Make everything installable via PyPI
- [ ] rewrite relation-graph in rust and use PyO3 bindings
- [ ] use PyO3 to wrap rdftab
As an alternative to wrapping rdftab is to directly load the statements table in Python. This will be slower, but it should be very straightforward if we skip loading of the stanza field, which we don't use. It will also have the advantage that we don't need to do transformations to RDF/XML using riot or robot.
See https://github.com/cmungall/relation-graph-py
Note it may not necessary to wrap rdftab using PyO3, we can use any rdf library (we don't use the stanza field from rdftab)
Consider instead: https://github.com/balhoff/whelk-rs
@hrshdhgd @cmungall I was trying to get semsql to work today in order to troubleshoot some issues I'm having with trying to use SqlImplementation in OAK.
I had a lot of problems with version 0.1.7 of semsql, so I installed the latest version, 0.2.0, but now I'm getting this error: /bin/sh: relation-graph: command not found
For now, should I continue using semsql==0.1.* (resolves to 0.1.7)?
Error message
/bin/sh: relation-graph: command not found
Related
I think this is intentional on OAK's end because of the above error, but I just wanted to let you know that this came up as well:
ERROR: pip's dependency resolver does not currently take into account all the packages that are installed. This behaviour is the source of the following dependency conflicts.
oaklib 0.1.34 requires semsql<0.2.0,>=0.1.6, but you have semsql 0.2.0 which is incompatible.
Hi @joeflack4 - always use the latest version. If you are having issues with RG file an issue here: https://github.com/balhoff/relation-graph/issues.

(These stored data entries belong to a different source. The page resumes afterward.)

(** X11: for a damping factor in [0, 1], every rank that [iterate_pagerank]
    returns on a well-formed, closed corpus lies between the floor
    [(1 - d) / N] and 1. *)
Theorem iterate_pagerank_bounds (fuel : nat) (out : result (dict Q)) :
  dict_wf corpus → links_closed corpus →
  iterate_pagerank fuel corpus d = Some out →
  ∃ r, out = Ok r ∧
       ∀ p v, dict_get p r = Some v →
              ((1 - d) / Qnat (length corpus) <= v)%Q ∧ (v <= 1)%Q.
Proof.
  intros Hwf Hclosed [k ->]%iterate_pagerank_returns.
  eexists. split; [done|]. intros p v Hv. split.
  - change (ranks_after corpus d (S k))
      with (next_ranks corpus d (ranks_after corpus d k)) in Hv.
    unfold next_ranks in Hv. rewrite dict_get_fmap_item in Hv.
    destruct (dict_get p (ranks_after corpus d k)); [|done].
    injection Hv as <-. apply rank_update_floor, ranks_after_nonneg.
  - assert (corpus ≠ []) as Hne.
    { intros Hnil. assert (p ∈ keys corpus) as Hp.
      { rewrite <-(keys_ranks_after corpus d Hwf (S k)).
        apply dict_get_is_Some. by eexists. }
      rewrite Hnil in Hp. by apply elem_of_nil in Hp. }
    rewrite <-(ranks_after_mass corpus d Hwf (S k) Hclosed Hne).
    apply Qsum_upper.
    + intros x [[q x'] [-> Hq]]%list_elem_of_fmap. cbn [snd].
      pose proof (ranks_after_nonneg (S k) q) as Hge. unfold rank_of in Hge.
      by rewrite (dict_get_elem q x' _ (ranks_after_wf corpus d (S k)) Hq) in Hge.
    + apply list_elem_of_fmap. exists (p, v). split; [done|].
      by apply dict_get_Some_elem.
Qed.
End rank_bounds.

Lemma iterate_pagerank_bounds_witness :
  ∃ r, Ok (ranks_after graph_dangling DAMPING 8) = Ok r ∧
       ∀ p v, dict_get p r = Some v →
              ((1 - DAMPING) / Qnat (length graph_dangling) <= v)%Q ∧ (v <= 1)%Q.
Proof.
  apply (iterate_pagerank_bounds graph_dangling DAMPING ltac:(done) ltac:(done) 8);
    [apply graph_dangling_wf|apply graph_dangling_invariant|apply graph_dangling_returns].
Defined.

(** *** A corpus without links *)

Section no_links.
Variables (corpus : graph) (d : Q).
Hypothesis corpus_wf : dict_wf corpus.
Hypothesis corpus_nonempty : corpus ≠ [].
Hypothesis no_links : ∀ w links, (w, links) ∈ corpus → size links = 0%nat.




End no_links.


(** *** The update as a step of the transition model *)

Section markov.
Variables (corpus : graph) (d : Q).
Hypothesis corpus_wf : dict_wf corpus.
Hypothesis corpus_invariant : graph_invariant corpus.
Hypothesis no_dangling : ∀ w links, (w, links) ∈ corpus → size links ≠ 0%nat.


End markov.


(** ** More on crawl *)

Lemma append_String (a : Ascii.ascii) (s1 s2 : string) :
  String a s1 +:+ s2 = String a (s1 +:+ s2).
Proof. reflexivity. Qed.

Lemma substring_whole (s : string) : String.substring 0 (String.length s) s = s.
Proof.
  induction s as [|a s IH]; [done|]. cbn [String.length String.substring]. by rewrite IH.
Qed.

Lemma substring_append_suffix (pre suffix : string) :
  String.substring (String.length pre) (String.length suffix) (pre +:+ suffix) = suffix.
Proof.
  induction pre as [|a pre IH].
  - apply substring_whole.
  - rewrite append_String. cbn [String.length String.substring]. apply IH.
Qed.

Lemma substring_split (s : string) (k : nat) :
  (k ≤ String.length s)%nat →
  s = String.substring 0 k s +:+ String.substring k (String.length s - k) s.
Proof.
  revert k. induction s as [|a s IH]; intros k Hk.
  - cbn [String.length] in Hk. by replace k with 0%nat by lia.
  - destruct k as [|k].
    + rewrite Nat.sub_0_r, substring_whole. done.
    + cbn [String.length] in *. cbn [String.substring Nat.sub].
      rewrite append_String. f_equal. apply IH. lia.
Qed.

Lemma length_append (s1 s2 : string) :
  String.length (s1 +:+ s2) = (String.length s1 + String.length s2)%nat.
Proof.
  induction s1 as [|a s1 IH]; [done|].
  rewrite append_String. cbn [String.length]. by rewrite IH.
Qed.

(** [endswith] holds exactly of the strings that are some text followed by the
    suffix. *)
Lemma endswith_spec (s suffix : string) :
  endswith s suffix = true ↔ ∃ stem, s = stem +:+ suffix.
Proof.
  unfold endswith. cbv zeta. split.
  - intros [Hle Heq]%andb_true_iff. apply Nat.leb_le in Hle.
    apply String.eqb_eq in Heq.
    exists (String.substring 0 (String.length s - String.length suffix) s).
    pose proof (substring_split s (String.length s - String.length suffix)
                  ltac:(lia)) as Hsplit.
    replace (String.length s - (String.length s - String.length suffix))%nat
      with (String.length suffix) in Hsplit by lia.
    by rewrite Heq in Hsplit.
  - intros [stem ->]. rewrite length_append. apply andb_true_iff. split.
    + apply Nat.leb_le. lia.
    + apply String.eqb_eq.
      replace (String.length stem + String.length suffix - String.length suffix)%nat
        with (String.length stem) by lia.
      apply substring_append_suffix.
Qed.

Lemma elem_of_keys_dict_set {V : Type} (p k : string) (v : V) (d : dict V) :
  p ∈ keys (dict_set k v d) ↔ p = k ∨ p ∈ keys d.
Proof.
  destruct (decide (k ∈ keys d)) as [Hin|Hout].
  - rewrite keys_dict_set_mem by done. split; [by right|]. by intros [->|?].
  - rewrite keys_dict_set_fresh, elem_of_app, list_elem_of_singleton by done. tauto.
Qed.

Section crawl_more.
Variable findall : string → list string.

Lemma keys_foldl_read_step (directory : list (string * string)) : ∀ (pages : graph) p,
  p ∈ keys (foldl (read_step findall) pages directory)
  ↔ p ∈ keys pages ∨
    ∃ contents, (p, contents) ∈ directory ∧ endswith p ".html" = true.
Proof.
  induction directory as [|[f c] directory IH]; intros pages p; cbn [foldl].
  - split; [by left|]. intros [?|(? & []%elem_of_nil & _)]. done.
  - rewrite IH. unfold read_step.
    destruct (endswith f ".html") eqn:Hf; cbn [negb].
    + rewrite elem_of_keys_dict_set. split.
      * intros [[->|?]|(c' & ? & ?)]; [right|by left|right].
        -- exists c. split; [left|done].
        -- exists c'. split; [by right|done].
      * intros [?|(c' & [[= -> ->]|?]%elem_of_cons & ?)];
          [left; by right|left; by left|right; by exists c'].
    + split.
      * intros [?|(c' & ? & ?)]; [by left|right]. exists c'. split; [by right|done].
      * intros [?|(c' & [[= -> ->]|?]%elem_of_cons & ?)];
          [by left|congruence|right; by exists c'].
Qed.
(** X10: the output of the command reaches the two streams whole and in
    order, however the messages that carry it are cut into chunks: after
    the chunks of a stream of frames that are [exec_output] messages, or
    messages of a type the client does not know, the process is still
    running, the data of the messages for ["stdout"] have been written to
    the standard output in the order of the frames, the data of all the
    other [exec_output] messages to the standard error stream in that
    order, the unknown messages have left no trace, and nothing has been
    sent.  The type, the payload and its fields are what the handler
    reads: own properties of the normalised message or properties of its
    prototypes. *)
Theorem output_relayed_in_order (args : Args) (frames chunks : list Buffer)
    (outs : list Relayed) (surplus : Buffer) (io : IO) :
  Forall fits frames -> Forall2 carries frames outs -> incomplete surplus ->
  concat chunks = flat_map frameBytes frames ++ surplus ->
  exists reader' io',
    run ToString Buffer_from typedArraySet stream_write cbor_encode
        cbor_decodeFirstSync args
        (Running newFrameReader io) (Data <$> chunks)
    = Some (Running reader' io') /\
    pending reader' = surplus /\
    stdout io' = stdout io ++ omap toStdout outs /\
    stderr io' = stderr io ++ omap toStderr outs /\
    sent io' = sent io /\ ended io' = ended io.
Proof.
  intros Hfits Hcar Hinc E.
  destruct (run_relays args chunks newFrameReader io frames outs surplus)
    as (reader' & ER & Hp); try assumption;
    [apply accepted_new | apply incomplete_nil|].
  exists reader', (fold_left relay outs io).
  split; [exact ER | split; [exact Hp | apply relay_all]].
Qed.

(** A message from which the callback does not come back: reading [t]
    fails, or the message is of one of the three types and reading a
    field of its [p] fails, or it is an [exec_output] whose data cannot
    be written. *)
Definition malformed (message : value) : Prop :=
  get message "t" = None \/
  (exists t p,
     get message "t" = Some t /\
     isString t "exec_output" || isString t "exec_response"
       || isString t "error" = true /\
     get message "p" = Some p /\ (p = VNull \/ p = VUndefined)) \/
  (exists t p d,
     get message "t" = Some t /\ isString t "exec_output" = true /\
     get message "p" = Some p /\ get p "data" = Some d /\
     bytesOf d = None).

(** The decoded value does not get through the callback: [normalize]
    throws, or the normalised message is malformed. *)
Definition refused (raw : value) : Prop :=
  (exists e, normalize ToString Buffer_from typedArraySet raw = inr e) \/
  (exists message,
     normalize ToString Buffer_from typedArraySet raw = inl message /\
     malformed message).

Lemma onMessage_refused (raw : value) (io : IO) :
  refused raw ->
  onMessage ToString Buffer_from typedArraySet stream_write raw io
  = (io, Some (Uncaught TypeError)).
Proof.
  unfold onMessage. intros [[e He] | (message & -> & Hbad)].
  - pose proof (normalize_result ToString Buffer_from typedArraySet raw) as H.
    rewrite He in H |- *. now subst e.
  - destruct Hbad
      as [-> | [(t & p & -> & Ht & -> & Hp)
               | (t & p & d & -> & -> & -> & Hd & Hb)]].
    + reflexivity.
    + assert (Hget : forall name, get p name = None)
        by (intros name; destruct Hp as [-> | ->]; reflexivity).
      rewrite !Hget.
      destruct (isString t "exec_output"); [reflexivity|].
      destruct (isString t "exec_response"); [reflexivity|].
      destruct (isString t "error"); [reflexivity | discriminate].
    + rewrite Hd.
      destruct (get_defined p "data" "stream" d Hd) as [stream ->].
      now rewrite Hb.
Qed.

(** X11: a value that [normalize] cannot convert, a message that is
    [null] or [undefined], a message of one of the three known types
    whose [p] is missing or [null], and an [exec_output] whose data
    cannot be made into a [Buffer] all end the process by a [TypeError]
    that nothing catches: the frames before it have been handled, nothing
    is written for the message itself, the socket is not ended by the
    client, and the status is 1. *)
Theorem malformed_message_uncaught (args : Args) (reader : FrameReader)
    (io io1 : IO) (chunk : Buffer) (before : list Buffer)
    (frame rest : Buffer) (raw : value) :
  accepted reader -> Forall fits before -> fits frame ->
  pending reader ++ chunk
  = flat_map frameBytes before ++ frameBytes frame ++ rest ->
  deliver (onFrame ToString Buffer_from typedArraySet stream_write
                   cbor_decodeFirstSync) before io
  = (io1, None) ->
  cbor_decodeFirstSync frame = inl raw ->
  refused raw ->
  step ToString Buffer_from typedArraySet stream_write cbor_encode
       cbor_decodeFirstSync args
       (Running reader io) (Data chunk)
  = Some (Halted io1 (Uncaught TypeError)) /\
  exitStatus (Uncaught TypeError) = Some 1.
Proof.
  intros Hacc Hbefore Hfit Hp Hd Hdec Hbad. split; [|reflexivity].
  simpl. apply (onData_stops ToString Buffer_from typedArraySet stream_write
                  cbor_decodeFirstSync
                  chunk reader io io1 _ before frame rest);
    try assumption.
  unfold onFrame. rewrite Hdec. now apply onMessage_refused.
Qed.
(** * Comprehensive analysis pipeline of the blockchain-security MCP server

    A shallow embedding of the TypeScript sources

      - [src/utils/solidity.utils.ts]  (metadata, function and indicator scans)
      - [src/utils/command.utils.ts]   (external tool runner)
      - [src/services/knowledge.service.ts] (knowledge query gateway)
      - [src/tools/analysis/comprehensive_analysis.ts] (orchestrator,
        recommendation generator, risk scorer)

    followed by the properties of the pipeline.

    Conventions.  A JavaScript string is a sequence of UTF-16 code units; a
    source text is represented by a Rocq [string] whose characters are the
    code units, so the development covers texts over the code units 0..255.
    JavaScript numbers that hold counts and limits are integers ([nat] for
    lengths, [Z] for caller-supplied numbers); a semantic distance, a double
    in the source, is idealised as a rational. *)

From Stdlib Require Import ZArith QArith Qround Lqa Ascii String DecimalString Bool.
From stdpp Require Import base option list gmap strings sorting.

#[local] Set Warnings "-clear-no-such-hyp".

Local Open Scope string_scope.
Local Open Scope list_scope.

(* ===================================================================== *)
(** * JavaScript string primitives *)
(* ===================================================================== *)

Module JS.

(** [s.startsWith(p)] *)
Fixpoint startsWith (s p : string) : bool :=
  match p with
  | EmptyString => true
  | String a p' =>
      match s with
      | EmptyString => false
      | String b s' => if Ascii.eqb a b then startsWith s' p' else false
      end
  end.

(** [s.includes(needle)] *)
Fixpoint includes (s needle : string) : bool :=
  startsWith s needle ||
  match s with
  | EmptyString => false
  | String _ s' => includes s' needle
  end.

(** The first [n] code units: [s.substring(0, n)] for a count [n]. *)
Fixpoint take (n : nat) (s : string) : string :=
  match n with
  | O => EmptyString
  | S n' =>
      match s with
      | EmptyString => EmptyString
      | String c s' => String c (take n' s')
      end
  end.

Fixpoint drop (n : nat) (s : string) : string :=
  match n with
  | O => s
  | S n' =>
      match s with
      | EmptyString => EmptyString
      | String _ s' => drop n' s'
      end
  end.

(** [s.substring(0, e)]: a negative end is clamped to 0. *)
Definition substring0 (e : Z) (s : string) : string := take (Z.to_nat e) s.

(** [s.toLowerCase()] on the code units 0..255: A-Z and the Latin-1
    capitals (all of 192..222 but the multiplication sign) move up by 32. *)
Definition lowerChar (c : ascii) : ascii :=
  let n := nat_of_ascii c in
  if ((65 <=? n) && (n <=? 90))%nat
     || ((192 <=? n) && (n <=? 222) && negb (n =? 215))%nat
  then ascii_of_nat (n + 32) else c.

Fixpoint toLowerCase (s : string) : string :=
  match s with
  | EmptyString => EmptyString
  | String c s' => String (lowerChar c) (toLowerCase s')
  end.

(** White space and line terminators among the code units 0..255, as
    [trim] and the pattern class [\s] see them. *)
Definition isSpace (c : ascii) : bool :=
  let n := nat_of_ascii c in
  ((9 <=? n) && (n <=? 13) || (n =? 32) || (n =? 160))%nat.

Fixpoint trimStart (s : string) : string :=
  match s with
  | EmptyString => EmptyString
  | String c s' => if isSpace c then trimStart s' else s
  end.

Did you get your issue resolved?
Using PyO3 for RDFTab is certainly possible, but I wasn't planning to do it because I'll be using LDTab going forward. We've used PyO3 for valve.py and wiring.py and are working on using it LDTab (using horned-owl). We're happy to share our experience.
For this purpose, I think you're probably better off just porting RDFTab to Python.
@jamesaoverton - that makes sense.
the speed of rdflib is the main issue. even though we get very fast access once we have built the sqlite db, there are still cases where latency in the build is an issue. but certainly having this as an option seems reasonable.
I'm figuring medium term python bindings to horned-owl will solve a lot of use cases...
Please do be advised that you will encounter the following complex issues:
- Different available instruction sets (e.g. AVX256)
- Different architectures (Mac M1, M2, Intel...)
Do take these things into account while designing your build and deploy process. It took quite a while for us to figure out how to do this for Ensmallen.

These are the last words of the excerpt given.